For a sequence of natural language tokens, deep contextualized models compute a sequence of context-sensitive embeddings for each token. Many state-of-the-art natural language processing models are built upon stacked layers of a neural module called the Transformer (Vaswani et al. 2017), such as BERT (Devlin et al. 2018), GPT-2 (Radford et al. 2019), RoBERTa (Liu et al. 2019), and BART (Lewis et al. 2020). These large neural network models are often pre-trained on predicting missing tokens given contextual information within a sentence. The models are then fine-tuned on learning examples of a series of downstream tasks including language generation tasks such as summarization, and natural language understanding tasks such as recognizing textual entailment. A common issue of most current transformer-based models is that many of their successful applications tend to rely on extensive fine-tuning on adopted benchmarks with (sometimes hundreds of) thousands of examples. For tasks where large-scale annotations of learning examples are infeasible, or where the target linguistic data are severely under-represented in standard pre-training resources, transformer models often yield much worse performance (Croce, Castellucci, and Basili 2020).

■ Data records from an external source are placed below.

(* ===== verification/Keys.v ===== *)
(** * Primary cache keys: src/internal/cache/key.go, the key builders of
    fastpath.go and the query policy of keypolicy.go

    The canonical form of a request, [scheme|host|path|query|method], is
    written into a 512-byte stack buffer by functions that go on counting past
    its end, and rewritten into a heap buffer of the counted size when it did
    not fit. There are three builders: for a [RequestInfo], for fasthttp's
    byte slices and for the raw requests of the HTTP/1 fast path. The hash
    (XXH128 of a third-party package) is an argument. A buffer position [n]
    is a [nat]; request sizes stay far below the limit of an [int]. *)

From stdpp Require Import sorting.
From S2P Require Import Prelude GoStd CacheControl HeaderMap Api HttpDate Engine.

(** ** Writing into a buffer

    [cbuf] is the slice [buf] (its length never changes) and [cn] the
    position [n] the functions of the source take and return. *)

Record cursor : Type := MkCursor { cbuf : bytes; cn : nat }.

(** Go's [copy(dst[n:], src)]: as many bytes as fit. *)
Definition go_copy (dst : bytes) (n : nat) (src : bytes) : bytes :=
  take n dst ++ take (length dst - n) src ++ drop (n + length src) dst.

Definition appendByte (w : cursor) (b : byte) : cursor :=
  {| cbuf := if (cn w <? length (cbuf w))%nat then <[cn w := b]> (cbuf w) else cbuf w;
     cn := cn w + 1 |}.

(** [n += copyOverflow(buf, n, src)]: the copy and the caller's addition. *)
Definition copyOverflow (w : cursor) (src : bytes) : cursor :=
  {| cbuf := if (cn w <? length (cbuf w))%nat then go_copy (cbuf w) (cn w) src else cbuf w;
     cn := cn w + length src |}.

Definition copyOverflowBytes (w : cursor) (src : bytes) : cursor :=
  {| cbuf := if (cn w <? length (cbuf w))%nat then go_copy (cbuf w) (cn w) src else cbuf w;
     cn := cn w + length src |}.

Definition copyOverflowBytesFromBytes (w : cursor) (src : bytes) : cursor :=
  {| cbuf := if (cn w <? length (cbuf w))%nat then go_copy (cbuf w) (cn w) src else cbuf w;
     cn := cn w + length src |}.

Definition hasSuffix (buf : bytes) (n : nat) (s : bytes) : bool :=
  if ((n <? length s)%nat || (length buf <? n)%nat) then false
  else beq (take (length s) (drop (n - length s) buf)) s.

Definition hasSuffixBytes (buf : bytes) (n : nat) (s : bytes) : bool :=
  if ((n <? length s)%nat || (length buf <? n)%nat) then false
  else beq (take (length s) (drop (n - length s) buf)) s.

(** The byte of the host loop: upper case plus ['a' - 'A']. *)
Definition host_byte (c : byte) : byte :=
  if (Zb (ch "A") <=? Zb c) && (Zb c <=? Zb (ch "Z")) then bZ (Zb c + (Zb (ch "a") - Zb (ch "A"))) else c.

Fixpoint host_loop (w : cursor) (host : bytes) : cursor :=
  match host with
  | [] => w
  | c :: host' =>
      host_loop {| cbuf := if (cn w <? length (cbuf w))%nat then <[cn w := host_byte c]> (cbuf w) else cbuf w;
                   cn := cn w + 1 |} host'
  end.

Definition appendCanonicalHost (w : cursor) (host : bytes) : cursor :=
  let w := host_loop w host in
  if hasSuffix (cbuf w) (cn w) (bs ":80") then {| cbuf := cbuf w; cn := cn w - 3 |}
  else if hasSuffix (cbuf w) (cn w) (bs ":443") then {| cbuf := cbuf w; cn := cn w - 4 |}
  else w.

In our work, we consider a BERT-based language generation model as a competitive baseline, and we demonstrate that this pre-trained language model is insufficient to capture the flexibility of noun-to-verb conversions, particularly when ground-truth paraphrases for a denominal utterance are highly uncertain.

We formalize noun-to-verb conversion as a dual problem of comprehension and production and formulate this problem under a frame semantics perspective. We present three incremental probabilistic models under differing assumptions about the computational mechanisms of noun-to-verb conversion.

3.1 Noun-to-verb Conversion as Probabilistic Inference

We consider noun-to-verb conversion as communication between a listener and a speaker over an utterance that includes a novel denominal verb usage. Our framework focuses on modeling the knowledge and dynamics that enable (1) a listener module to properly interpret the meaning of a novel denominal verb usage (or zero-shot inference) by paraphrasing, and (2) a speaker module to produce a novel denominal usage given an interpretation.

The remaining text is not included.